Painful upgrade cycles
Between PHP version bumps, Symfony updates, and Drupal core changes, your team will spend significant time on maintenance that has nothing to do with shipping features. The Drupal 7 to 8 migration was so brutal they delayed end-of-life for years.

Poor content editor experience
The admin interface was designed by developers, and it shows. Content teams coming from WordPress, Sanity, or any modern CMS will find the editing experience clunky and unintuitive without significant customization.

Resource-hungry infrastructure
Drupal is not light. It demands proper server resources, caching layers, and database optimization to perform well. Cheap shared hosting won't cut it, and infrastructure costs add up quickly.

High total cost of ownership
It's open source, but don't let that fool you. Between specialized developers, hosting requirements, ongoing maintenance, and the sheer time investment to configure everything, Drupal projects consistently cost more than teams expect.
Key advantages
If you’re the kind of team that likes to get your hands dirty with real code instead of fighting a bloated enterprise UI, Strapi will feel like home. It’s open-source, customisable, and developer-centric. You get full access to the codebase, no licensing paywalls, and the freedom to shape your CMS exactly the way you want it.
It is flexible. You can use React, Vue, Angular, mobile apps, and smart displays to push content. And despite being dev-leaning, it still gives you GUI-based drag-and-drop schema generation, which means you can spin up content models fast without digging into JSON files every five minutes.
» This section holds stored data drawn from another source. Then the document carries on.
Lemma sound_install live Node Ec HasGpe t o t' :
  fresh_block Node Ec -> Node ∉ map ec_Node (bt_Ecs t) -> boot_sound live (bt_set_World (ExFreePoolWithTag (bt_World t)) t) ->
  install_or_free Ec HasGpe t = (o, t') -> boot_sound live t'.
Proof.
  intros Hf Hn [Hd Hr Hb [Hg1 Hg2] Hp] H. simpl in *. pose proof (install_spec _ _ _ _ _ _ Hf H) as Hs.
  destruct o as [i|].
  - destruct Hs as (-> & Ee & Er & Eg & Ew). destruct Hf as (Hnode & _ & Hl & HR & HC). split.
    + rewrite Ee, map_app. simpl. rewrite Hnode. apply NoDup_app. split; [done|]. split; [|apply NoDup_singleton].
      intros x Hx ->%list_elem_of_singleton. done.
    + by rewrite Er, Ee, map_app, Hr, <- Hnode.
    + rewrite Ee. apply Forall_app. split; [done|]. constructor; [|done]. split; [done|]. split; [done|].
      split; simpl; rewrite ?HR, ?HC; apply (length_replicate UACPINT_EC_QUERY_CODES).
    + assert (Forall (gpe_of (bt_Ecs t ++ [ec_set_Region Ec])) (bt_Gpes t)) as Hall.
      { eapply Forall_impl; [exact Hg2|]. intros g. apply gpe_of_app. }
      rewrite Ee. destruct Eg as [->|[_ ->] ]; [done|]. rewrite map_app. split.
      * apply NoDup_app. split; [done|]. split; [|apply NoDup_singleton].
        intros x Hx ->%list_elem_of_singleton. exact (fresh_gpe_places _ _ Hg2 Hx).
      * apply Forall_app. split; [done|]. constructor; [|done]. exists (ec_set_Region Ec). split; [|done].
        simpl. by rewrite lookup_app_r, Nat.sub_diag by lia.
    + rewrite Ee, Ew, length_app. simpl. lia.
  - destruct Hs as (Ee & Er & Eg & Ew). split; rewrite ?Ee, ?Er, ?Eg; try done. rewrite Ew. lia.
Qed.

Lemma allocate_spec Node w o w' : UacpiNtEcAllocate Node w = (o, w') ->
  match o with
  | None => w_live w' = w_live w
  | Some e => w_live w' = w_live w + 1 /\ fresh_block Node e /\ ec_FromEcdt e = false /\ ec_GlobalLock e = false
  end.
Proof.
  unfold UacpiNtEcAllocate, ExAllocatePoolWithTag. destruct (w_pool w _ _); simpl; intros H; by simplify_eq.
Qed.

(** A state that differs in the pool, the history and the traffic only. *)
Definition same_blocks (t t' : ec_boot) : Prop :=
  bt_Ecs t' = bt_Ecs t /\ bt_Regions t' = bt_Regions t /\ bt_Gpes t' = bt_Gpes t.

Lemma sound_same live t t' : same_blocks t t' -> w_live (bt_World t') = w_live (bt_World t) ->
  boot_sound live t -> boot_sound live t'.
Proof. intros (E1 & E2 & E3) Ew [Hd Hr Hb Hg Hp]. split; rewrite ?E1, ?E2, ?E3, ?Ew; done. Qed.
End Sound.

Section Boots.
Context {P : EcPorts} {A : Acpi} {B : AcpiEc P}.

Lemma read_ports_fresh Node n Ec Ec' : fresh_block n Ec -> UacpiNtEcReadPorts Node Ec = Some Ec' -> fresh_block n Ec'.
Proof.
  unfold UacpiNtEcReadPorts. intros Hf H. destruct (uacpi_get_current_resources Node) as [st [l|] ];
    destruct (uacpi_unlikely_error st); try done.
  destruct (take_ports l []) as [|d [|c [|? ?] ] ]; try done. by simplify_eq.
Qed.

Lemma read_glk_fresh Node n Ec h : fresh_block n Ec -> ec_FromEcdt Ec = false ->
  fresh_block n (UacpiNtEcReadGlk Node Ec h).1 /\ ec_FromEcdt (UacpiNtEcReadGlk Node Ec h).1 = false.
Proof.
  unfold UacpiNtEcReadGlk. intros Hf He. destruct (uacpi_eval_simple_integer _ _ h) as [Glk h']. destruct (negb _); [|done].
  destruct Hf as (? & ? & ? & ?). simpl. split; [|done]. split; [done|]. split; [done|]. split; [|done]. intros Hx. simpl in Hx. congruence.
Qed.

Lemma read_gpe_fresh Node n Ec h : fresh_block n Ec -> fresh_block n (UacpiNtEcReadGpe Node Ec h).1.2.
Proof.
  unfold UacpiNtEcReadGpe. intros Hf. destruct (uacpi_eval _ _ _ h) as [ [st o] h']. destruct (uacpi_unlikely_error st); [done|].
  destruct o as [o|]; [|done]. by destruct (gpe_index_object o ≫= uacpi_object_get_integer).
Qed.

(** A pass over one node keeps the list sound, and what it answers is a block of
    the node. *)
Definition names_block (Node : acpi_node) (o : option nat) (t : ec_boot) : Prop :=
  match o with Some i => exists e, bt_Ecs t !! i = Some e /\ ec_Node e = Node | None => True end.

Lemma install_names Node Ec HasGpe t o t' : fresh_block Node Ec -> install_or_free Ec HasGpe t = (o, t') ->
  names_block Node o t' /\ exists l, bt_Ecs t' = bt_Ecs t ++ l.
Proof.
  intros Hf H. pose proof (install_spec _ _ _ _ _ _ Hf H) as Hs. destruct o as [i|].
  - destruct Hs as (-> & Ee & _). destruct Hf as (Hn & _). rewrite Ee. split; [|by eexists].
    exists (ec_set_Region Ec). rewrite Ee, lookup_app_r, Nat.sub_diag by lia. done.
  - destruct Hs as (Ee & _). split; [done|]. exists []. by rewrite Ee, app_nil_r.
Qed.

Lemma bring_up_sound live Node t o t' : boot_sound live t -> UacpiNtEcBringUpNode Node t = (o, t') ->
  boot_sound live t' /\ names_block Node o t' /\ exists l, bt_Ecs t' = bt_Ecs t ++ l.
Proof.
  intros Hs H. unfold UacpiNtEcBringUpNode, UacpiNtEcFindByNode in H.
  assert (forall t1, same_blocks t t1 -> w_live (bt_World t1) = w_live (bt_World t) ->
    boot_sound live t1 /\ names_block Node None t1 /\ exists l, bt_Ecs t1 = bt_Ecs t ++ l) as Hnone.
  { intros t1 Hsame Hw. split; [by eapply sound_same|]. split; [done|]. exists []. rewrite app_nil_r. apply Hsame. }
  destruct (find_newest Node (bt_Ecs t)) as [i|] eqn:Ef.
  { simplify_eq. split; [done|]. split; [by apply find_newest_some|]. exists []. by rewrite app_nil_r. }
  apply find_newest_none in Ef. destruct (UacpiNtEcAllocate Node (bt_World t)) as [oe w] eqn:Ea.
  pose proof (allocate_spec _ _ _ _ Ea) as Hal. destruct oe as [Ec|]; [|simplify_eq; by apply Hnone].
  destruct Hal as (Hw & Hf & HF & _).
  destruct (UacpiNtEcReadPorts Node Ec) as [Ec1|] eqn:Ep.
  2:{ simplify_eq. apply Hnone; [done|]. simpl. lia. }
  pose proof (read_ports_fresh _ _ _ _ Hf Ep) as Hf1. assert (ec_FromEcdt Ec1 = false) as HF1.
  { unfold UacpiNtEcReadPorts in Ep. repeat case_match; by simplify_eq/=. }
  pose proof (read_glk_fresh Node _ _ (bt_Acpi t) Hf1 HF1) as [Hf2 _]. simpl in H.
  destruct (UacpiNtEcReadGlk Node Ec1 _) as [Ec2 h2]. pose proof (read_gpe_fresh Node _ _ h2 Hf2) as Hf3.
  destruct (UacpiNtEcReadGpe Node Ec2 h2) as [ [g Ec3] h3] eqn:Eg. simpl in Hf3. rewrite Eg in Hf3. simpl in Hf3. split; [|exact (install_names _ _ _ _ _ _ Hf3 H)].
  eapply sound_install; [exact Hf3| | |exact H]; [done|]. eapply sound_same; [| |exact Hs]; [done|simpl; lia].
Qed.

Lemma ecdt_sound live Ecdt t b t' : boot_sound live t -> UacpiNtEcBringUpEcdt Ecdt t = (b, t') -> boot_sound live t'.
Proof.
  intros Hs H. unfold UacpiNtEcBringUpEcdt, UacpiNtEcFindByNode in H.
  destruct (uacpi_namespace_node_find _) as [st Node]. destruct (_ || _); [by simplify_eq|].
  destruct (find_newest Node (bt_Ecs t)) eqn:Ef; [by simplify_eq|]. apply find_newest_none in Ef.
  destruct (UacpiNtEcAllocate Node (bt_World t)) as [oe w] eqn:Ea.
  pose proof (allocate_spec _ _ _ _ Ea) as Hal. destruct oe as [Ec|].
  2:{ simplify_eq. eapply sound_same; [| |exact Hs]; done. }
  destruct Hal as (Hw & Hf & _ & HG).
  destruct (install_or_free _ true _) as [o t1] eqn:Ei. simplify_eq.
  eapply sound_install; [| | |exact Ei]; [| |eapply sound_same; [| |exact Hs]; [done|simpl; lia] ].
  - destruct Hf as (? & ? & ? & ?). split; [done|]. split; [done|]. by split.
  - done.
Qed.

Lemma scan_sound live l t : boot_sound live t -> boot_sound live (scan_nodes l t).
Proof.
  revert t. induction l as [|n l IH]; intros t Hs; simpl; [done|]. unfold UacpiNtEcScanCallback.
  destruct (negb _); [by apply IH|]. destruct (UacpiNtEcBringUpNode n t) as [o t1] eqn:E.
  apply (bring_up_sound live) in E as [H1 _]; [|done]. destruct o; [done|by apply IH].
Qed.

Lemma initialize_sound live t : boot_sound live t -> boot_sound live (UacpiNtEcInitialize t).
Proof.
  intros Hs. unfold UacpiNtEcInitialize, UacpiNtEcInitFromEcdt. destruct uacpi_table_find_ecdt as [st o].
  destruct (uacpi_unlikely_error st); [by apply scan_sound|]. destruct o as [Ecdt|]; [|by apply scan_sound].
  destruct (UacpiNtEcBringUpEcdt Ecdt t) as [b t1] eqn:E. apply (ecdt_sound live) in E; [|done].
  destruct b; [done|by apply scan_sound].
Qed.
End Boots.

(** ** Devices that start and go *)
Section Devices.
Context {P : EcPorts} {A : Acpi} {B : AcpiEc P}.

(** A block that changes in place. *)
Definition same_place (e e' : UACPINT_EC) : Prop :=
  ec_Node e' = ec_Node e /\ ec_GpeDevice e' = ec_GpeDevice e /\ ec_GpeLine e' = ec_GpeLine e.

Lemma nodes_insert l i e e' : l !! i = Some e -> same_place e e' -> map ec_Node (<[i := e']> l) = map ec_Node l.
Proof.
  intros He (Hn & _). apply list_eq. intros j. rewrite !lookup_map_option. destruct (decide (i = j)) as [->|Hj].
  - rewrite list_lookup_insert_eq, He by (by eapply lookup_lt_Some). simpl. by rewrite Hn.
  - by rewrite list_lookup_insert_ne.
Qed.

Lemma sound_update live t i e e' : boot_sound live t -> bt_Ecs t !! i = Some e -> same_place e e' -> block_sound e' ->
  boot_sound live (bt_set_Ecs (<[i := e']> (bt_Ecs t)) t).
Proof.
  intros [Hd Hr Hb [Hg1 Hg2] Hp] He Hs Hb'. pose proof (nodes_insert _ _ _ _ He Hs) as Hnodes. split; simpl.
  - by rewrite Hnodes.
  - by rewrite Hnodes.
  - by apply Forall_insert.
  - split; [done|]. eapply Forall_impl; [exact Hg2|]. intros g (e1 & He1 & Hd1 & Hl1). destruct Hs as (_ & HD & HL).
    destruct (decide (i = g.2)) as [->|Hi].
    + exists e'. rewrite list_lookup_insert_eq by (by eapply lookup_lt_Some). rewrite He in He1. simplify_eq.
      split; [done|]. by rewrite HD, HL.
    + exists e1. by rewrite list_lookup_insert_ne.
  - by rewrite length_insert.
Qed.

Lemma sound_set_pdo live t i p : boot_sound live t -> boot_sound live (bt_set_Ecs (alter (ec_set_Pdo p) i (bt_Ecs t)) t).
Proof.
  intros Hs. destruct (bt_Ecs t !! i) as [e|] eqn:E.
  - rewrite (alter_insert_lookup _ _ _ _ E). eapply sound_update; [done|exact E|done|].
    destruct Hs as [_ _ Hb _ _]. exact (Forall_lookup_1 _ _ _ _ Hb E).
  - rewrite list_alter_none by done. by destruct t.
Qed.

(** A PDO that has a block has the one of its node. *)
Definition pdo_linked (t : ec_boot) (p : ec_pdo) : Prop := names_block (pd_Node p) (pd_Ec p) t.

(** Whatever the list becomes, the places keep their nodes. *)
Definition places_kept (t t' : ec_boot) : Prop :=
  forall i e, bt_Ecs t !! i = Some e -> exists e', bt_Ecs t' !! i = Some e' /\ ec_Node e' = ec_Node e.

Lemma linked_kept t t' p : places_kept t t' -> pdo_linked t p -> pdo_linked t' p.
Proof.
  unfold pdo_linked, names_block. destruct (pd_Ec p) as [i|]; [|done]. intros Hk (e & He & Hn).
  destruct (Hk _ _ He) as (e' & He' & Hn'). exists e'. split; [done|congruence].
Qed.

Lemma kept_app t t' l : bt_Ecs t' = bt_Ecs t ++ l -> places_kept t t'.
Proof. intros E i e He. exists e. rewrite E. split; [by apply lookup_app_l_Some|done]. Qed.

Lemma kept_set_pdo t i p : places_kept t (bt_set_Ecs (alter (ec_set_Pdo p) i (bt_Ecs t)) t).
Proof.
  intros j e He. simpl. destruct (decide (i = j)) as [->|Hj].
  - exists (ec_set_Pdo p e). by rewrite list_lookup_alter_eq, He.
  - exists e. by rewrite list_lookup_alter_ne.
Qed.

Lemma kept_trans t1 t2 t3 : places_kept t1 t2 -> places_kept t2 t3 -> places_kept t1 t3.
Proof.
  intros H1 H2 i e He. destruct (H1 _ _ He) as (e1 & He1 & ?). destruct (H2 _ _ He1) as (e2 & ? & ?).
  exists e2. split; [done|congruence].
Qed.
Node.js driven architecture
Built on Node.js, Strapi plugs straight into the modern JavaScript ecosystem. If your team already lives in JS-land, Strapi fits right in.

Seamless web technology integration
Pick your poison React, Vue, or Angular. Strapi plays nicely with all of them, making it easy to ship content.

Highly modular approach
Every part of Strapi is built like Lego. Add what you need, remove what you don’t, and customise endlessly. It’s great if you love building your CMS exactly your way instead of wrestling with rigid templates.

RESTful API flexibility
Out of the box, Strapi generates clean REST APIs that are easy to consume, easy to extend, and easy to customise. Ideal for multi-channel content delivery without rewriting half your backend.

Supports GraphQL APIs
With its GraphQL plugin, you get structured queries, reduced over-fetching, and a nicer developer experience with zero hacking required.

Flexible content management
Strapi lets you model content however you want, from simple pages to complex, relational structures. Combined with a drag-and-drop schema builder, it gives teams full control without feeling boxed in.